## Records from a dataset

(** * The sandbox runtime's Linux policy compiler: a shallow embedding

    The development follows [src/sandbox/linux-sandbox-utils.ts].  Strings
    are Rocq strings; the argument vector handed to the sandbox tool is a
    list of directives, one constructor per flag, which [renderArgs] turns
    into the flat vector of the source; the host (file system, [PATH], the
    scanner, the quoting primitive) is the interface [Host] over an abstract
    world [W]; the functions the file imports from its sibling modules are
    the interface [Siblings]; and the three module-level variables of the
    source ([bwrapMountPoints], [generatedSeccompFilters],
    [exitHandlerRegistered]) are fields of the process state [Proc], which
    every effectful function threads through a small state-and-error monad.
    Debug logging is left out.

    A concrete POSIX-like host ([Posix]) and the scenarios of the
    specification ([Scenario]) serve the examples.  The macOS profile, whose
    source is not at hand, is modelled from the specification ([MacOS]). *)

From Stdlib Require Import String Ascii List Bool Arith Lia NArith ZArith ListSet DecimalString DecimalNat.
Import ListNotations.

Local Open Scope string_scope.
Local Open Scope list_scope.

Infix "+++" := String.append (right associativity, at level 60).

(** ** JavaScript string primitives used by the source *)

Module Js.

(** [s.startsWith(pre)] *)
Definition startsWith (s pre : string) : bool := String.prefix pre s.

(** [s.includes(sub)] *)
Definition includes (s sub : string) : bool :=
  match String.index 0 sub s with Some _ => true | None => false end.

(** [s.split('/')]: the empty string splits into one empty part. *)
Fixpoint split (s : string) : list string :=
  match s with
  | EmptyString => [EmptyString]
  | String c r =>
      if Ascii.eqb c "/" then EmptyString :: split r
      else match split r with
           | h :: t => String c h :: t
           | [] => [String c EmptyString]
           end
  end.

(** [parts.join('/')] *)
Definition join (parts : list string) : string := String.concat "/" parts.

(** [s.replace(/\/+$/, '')]: drop every trailing slash. *)
Fixpoint trimTrailingSlashes (s : string) : string :=
  match s with
  | EmptyString => EmptyString
  | String c r =>
      match trimTrailingSlashes r with
      | EmptyString => if Ascii.eqb c "/" then EmptyString else String c EmptyString
      | r' => String c r'
      end
  end.

(** [s.endsWith('/')] *)
Fixpoint endsWithSlash (s : string) : bool :=
  match s with
  | EmptyString => false
  | String c EmptyString => Ascii.eqb c "/"
  | String _ r => endsWithSlash r
  end.

(** ASCII lower-casing, [s.toLowerCase()] on the paths met here. *)
Definition lowerAscii (c : ascii) : ascii :=
  let n := nat_of_ascii c in
  if ((65 <=? n)%nat && (n <=? 90)%nat)%bool then ascii_of_nat (n + 32) else c.

Fixpoint toLowerCase (s : string) : string :=
  match s with
  | EmptyString => EmptyString
  | String c r => String (lowerAscii c) (toLowerCase r)
  end.

End Js.

(** ** The POSIX flavour of Node's [path] module *)

Module Path.

Definition sep : string := "/".

Definition isAbsolute (p : string) : bool := Js.startsWith p "/".

(** [normalizeString]: resolve [.] and [..] over the parts, the stack kept
    reversed.  [allowAboveRoot] keeps leading [..] of a relative path. *)
Fixpoint normalizeParts (allowAboveRoot : bool) (parts stack : list string)
  : list string :=
  match parts with
  | [] => rev stack
  | part :: rest =>
      if (part =? EmptyString) || (part =? ".") then
        normalizeParts allowAboveRoot rest stack
      else if part =? ".." then
        match stack with
        | top :: below =>
            if top =? ".." then normalizeParts allowAboveRoot rest (part :: stack)
            else normalizeParts allowAboveRoot rest below
        | [] =>
            if allowAboveRoot then normalizeParts allowAboveRoot rest [part]
            else normalizeParts allowAboveRoot rest []
        end
      else normalizeParts allowAboveRoot rest (part :: stack)
  end.

(** [path.normalize] *)
Definition normalize (p : string) : string :=
  if p =? EmptyString then "."
  else
    let abs := isAbsolute p in
    let trailing := Js.endsWithSlash p in
    let body := Js.join (normalizeParts (negb abs) (Js.split p) []) in
    if body =? EmptyString then
      (if abs then "/" else if trailing then "./" else ".")
    else
      let body' := if trailing then body +++ "/" else body in
      if abs then "/" +++ body' else body'.

(** [path.join(a, b)] *)
Definition join (a b : string) : string :=
  if a =? EmptyString then normalize b
  else if b =? EmptyString then normalize a
  else normalize (a +++ "/" +++ b).

(** [path.resolve(from, to)] for an absolute [from] (the working
    directory): an absolute [to] wins, the result has no trailing slash. *)
Definition resolve (from to : string) : string :=
  let full := if isAbsolute to then to else from +++ "/" +++ to in
  "/" +++ Js.join (normalizeParts false (Js.split full) []).

(** [path.dirname]: scan from the end, skip the trailing slashes and the
    last part, cut at the slash before it (index 0 is never looked at). *)
Fixpoint dropSlashes (l : list ascii) : list ascii :=
  match l with
  | c :: r => if Ascii.eqb c "/" then dropSlashes r else l
  | [] => []
  end.

Fixpoint dropPart (l : list ascii) : list ascii :=
  match l with
  | c :: r => if Ascii.eqb c "/" then l else dropPart r
  | [] => []
  end.

Definition dirname (p : string) : string :=
  match list_ascii_of_string p with
  | [] => "."
  | c0 :: tl =>
      let hasRoot := Ascii.eqb c0 "/" in
      match dropPart (dropSlashes (rev tl)) with
      | [] => if hasRoot then "/" else "."
      | _ :: before =>
          match before with
          | [] => if hasRoot then "//" else String c0 EmptyString
          | _ => string_of_list_ascii (c0 :: rev before)
          end
      end
  end.

End Path.

(** ** The host

    What [fs.Stats] tells the source: the kind of the entry and its size. *)

Inductive FileKind := KFile | KDirectory | KSymlink | KOther.

Record Stats := mkStats { kind : FileKind; size : N }.

Definition isFile (st : Stats) : bool :=
  match kind st with KFile => true | _ => false end.

Definition isDirectory (st : Stats) : bool :=
  match kind st with KDirectory => true | _ => false end.

Definition isSymbolicLink (st : Stats) : bool :=
  match kind st with KSymlink => true | _ => false end.

Record RipgrepConfig := mkRipgrepConfig {
  rgCommand : string;
  rgArgs : option (list string)
}.

(** Node's [fs], [os], [process], the [which] lookup, the [ripGrep] wrapper
    and [shell-quote].  A call that can throw returns an [option]; a call
    that changes the file system returns the new world. *)
Class Host (W : Type) := {
  statSync : W -> string -> option Stats;
  lstatSync : W -> string -> option Stats;
  realpathSync : W -> string -> option string;
  readdirSync : W -> string -> option (list string);
  unlinkSync : W -> string -> option W;
  rmdirSync : W -> string -> option W;
  mkdtempSync : W -> string -> option (string * W);
  cwd : W -> string;
  tmpdir : W -> string;
  whichSync : W -> string -> option string;
  ripGrep : W -> list string -> string -> RipgrepConfig -> option (list string);
  quote : list string -> string
}.

(** The two sibling modules the file imports, [sandbox-utils.js] and
    [generate-seccomp-filter.js]: their functions are taken as they are
    called. *)
Class Siblings (W : Type) := {
  normalizePathForSandbox : W -> string -> string;
  normalizeCaseForComparison : string -> string;
  isSymlinkOutsideBoundary : string -> string -> bool;
  DANGEROUS_FILES : list string;
  getDangerousDirectories : list string;
  generateProxyEnvVars : nat -> nat -> list string;
  generateSeccompFilter : W -> option string -> option string * W;
  getApplySeccompBinaryPath : W -> option string -> option string;
  cleanupSeccompFilter : W -> string -> option W
}.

## THE PROBLEM
Write out every record above, word for word.

## RESPONSE BOX
(** * The sandbox runtime's Linux policy compiler: a shallow embedding

    The development follows [src/sandbox/linux-sandbox-utils.ts].  Strings
    are Rocq strings; the argument vector handed to the sandbox tool is a
    list of directives, one constructor per flag, which [renderArgs] turns
    into the flat vector of the source; the host (file system, [PATH], the
    scanner, the quoting primitive) is the interface [Host] over an abstract
    world [W]; the functions the file imports from its sibling modules are
    the interface [Siblings]; and the three module-level variables of the
    source ([bwrapMountPoints], [generatedSeccompFilters],
    [exitHandlerRegistered]) are fields of the process state [Proc], which
    every effectful function threads through a small state-and-error monad.
    Debug logging is left out.

    A concrete POSIX-like host ([Posix]) and the scenarios of the
    specification ([Scenario]) serve the examples.  The macOS profile, whose
    source is not at hand, is modelled from the specification ([MacOS]). *)

From Stdlib Require Import String Ascii List Bool Arith Lia NArith ZArith ListSet DecimalString DecimalNat.
Import ListNotations.

Local Open Scope string_scope.
Local Open Scope list_scope.

Infix "+++" := String.append (right associativity, at level 60).

(** ** JavaScript string primitives used by the source *)

Module Js.

(** [s.startsWith(pre)] *)
Definition startsWith (s pre : string) : bool := String.prefix pre s.

(** [s.includes(sub)] *)
Definition includes (s sub : string) : bool :=
  match String.index 0 sub s with Some _ => true | None => false end.

(** [s.split('/')]: the empty string splits into one empty part. *)
Fixpoint split (s : string) : list string :=
  match s with
  | EmptyString => [EmptyString]
  | String c r =>
      if Ascii.eqb c "/" then EmptyString :: split r
      else match split r with
           | h :: t => String c h :: t
           | [] => [String c EmptyString]
           end
  end.

(** [parts.join('/')] *)
Definition join (parts : list string) : string := String.concat "/" parts.

(** [s.replace(/\/+$/, '')]: drop every trailing slash. *)
Fixpoint trimTrailingSlashes (s : string) : string :=
  match s with
  | EmptyString => EmptyString
  | String c r =>
      match trimTrailingSlashes r with
      | EmptyString => if Ascii.eqb c "/" then EmptyString else String c EmptyString
      | r' => String c r'
      end
  end.

(** [s.endsWith('/')] *)
Fixpoint endsWithSlash (s : string) : bool :=
  match s with
  | EmptyString => false
  | String c EmptyString => Ascii.eqb c "/"
  | String _ r => endsWithSlash r
  end.

(** ASCII lower-casing, [s.toLowerCase()] on the paths met here. *)
Definition lowerAscii (c : ascii) : ascii :=
  let n := nat_of_ascii c in
  if ((65 <=? n)%nat && (n <=? 90)%nat)%bool then ascii_of_nat (n + 32) else c.

Fixpoint toLowerCase (s : string) : string :=
  match s with
  | EmptyString => EmptyString
  | String c r => String (lowerAscii c) (toLowerCase r)
  end.

End Js.

(** ** The POSIX flavour of Node's [path] module *)

Module Path.

Definition sep : string := "/".

Definition isAbsolute (p : string) : bool := Js.startsWith p "/".

(** [normalizeString]: resolve [.] and [..] over the parts, the stack kept
    reversed.  [allowAboveRoot] keeps leading [..] of a relative path. *)
Fixpoint normalizeParts (allowAboveRoot : bool) (parts stack : list string)
  : list string :=
  match parts with
  | [] => rev stack
  | part :: rest =>
      if (part =? EmptyString) || (part =? ".") then
        normalizeParts allowAboveRoot rest stack
      else if part =? ".." then
        match stack with
        | top :: below =>
            if top =? ".." then normalizeParts allowAboveRoot rest (part :: stack)
            else normalizeParts allowAboveRoot rest below
        | [] =>
            if allowAboveRoot then normalizeParts allowAboveRoot rest [part]
            else normalizeParts allowAboveRoot rest []
        end
      else normalizeParts allowAboveRoot rest (part :: stack)
  end.

(** [path.normalize] *)
Definition normalize (p : string) : string :=
  if p =? EmptyString then "."
  else
    let abs := isAbsolute p in
    let trailing := Js.endsWithSlash p in
    let body := Js.join (normalizeParts (negb abs) (Js.split p) []) in
    if body =? EmptyString then
      (if abs then "/" else if trailing then "./" else ".")
    else
      let body' := if trailing then body +++ "/" else body in
      if abs then "/" +++ body' else body'.

(** [path.join(a, b)] *)
Definition join (a b : string) : string :=
  if a =? EmptyString then normalize b
  else if b =? EmptyString then normalize a
  else normalize (a +++ "/" +++ b).

(** [path.resolve(from, to)] for an absolute [from] (the working
    directory): an absolute [to] wins, the result has no trailing slash. *)
Definition resolve (from to : string) : string :=
  let full := if isAbsolute to then to else from +++ "/" +++ to in
  "/" +++ Js.join (normalizeParts false (Js.split full) []).

(** [path.dirname]: scan from the end, skip the trailing slashes and the
    last part, cut at the slash before it (index 0 is never looked at). *)
Fixpoint dropSlashes (l : list ascii) : list ascii :=
  match l with
  | c :: r => if Ascii.eqb c "/" then dropSlashes r else l
  | [] => []
  end.

Fixpoint dropPart (l : list ascii) : list ascii :=
  match l with
  | c :: r => if Ascii.eqb c "/" then l else dropPart r
  | [] => []
  end.

Definition dirname (p : string) : string :=
  match list_ascii_of_string p with
  | [] => "."
  | c0 :: tl =>
      let hasRoot := Ascii.eqb c0 "/" in
      match dropPart (dropSlashes (rev tl)) with
      | [] => if hasRoot then "/" else "."
      | _ :: before =>
          match before with
          | [] => if hasRoot then "//" else String c0 EmptyString
          | _ => string_of_list_ascii (c0 :: rev before)
          end
      end
  end.

End Path.

(** ** The host

    What [fs.Stats] tells the source: the kind of the entry and its size. *)

Inductive FileKind := KFile | KDirectory | KSymlink | KOther.

Record Stats := mkStats { kind : FileKind; size : N }.

Definition isFile (st : Stats) : bool :=
  match kind st with KFile => true | _ => false end.

Definition isDirectory (st : Stats) : bool :=
  match kind st with KDirectory => true | _ => false end.

Definition isSymbolicLink (st : Stats) : bool :=
  match kind st with KSymlink => true | _ => false end.

Record RipgrepConfig := mkRipgrepConfig {
  rgCommand : string;
  rgArgs : option (list string)
}.

(** Node's [fs], [os], [process], the [which] lookup, the [ripGrep] wrapper
    and [shell-quote].  A call that can throw returns an [option]; a call
    that changes the file system returns the new world. *)
Class Host (W : Type) := {
  statSync : W -> string -> option Stats;
  lstatSync : W -> string -> option Stats;
  realpathSync : W -> string -> option string;
  readdirSync : W -> string -> option (list string);
  unlinkSync : W -> string -> option W;
  rmdirSync : W -> string -> option W;
  mkdtempSync : W -> string -> option (string * W);
  cwd : W -> string;
  tmpdir : W -> string;
  whichSync : W -> string -> option string;
  ripGrep : W -> list string -> string -> RipgrepConfig -> option (list string);
  quote : list string -> string
}.

(** The two sibling modules the file imports, [sandbox-utils.js] and
    [generate-seccomp-filter.js]: their functions are taken as they are
    called. *)
Class Siblings (W : Type) := {
  normalizePathForSandbox : W -> string -> string;
  normalizeCaseForComparison : string -> string;
  isSymlinkOutsideBoundary : string -> string -> bool;
  DANGEROUS_FILES : list string;
  getDangerousDirectories : list string;
  generateProxyEnvVars : nat -> nat -> list string;
  generateSeccompFilter : W -> option string -> option string * W;
  getApplySeccompBinaryPath : W -> option string -> option string;
  cleanupSeccompFilter : W -> string -> option W
}.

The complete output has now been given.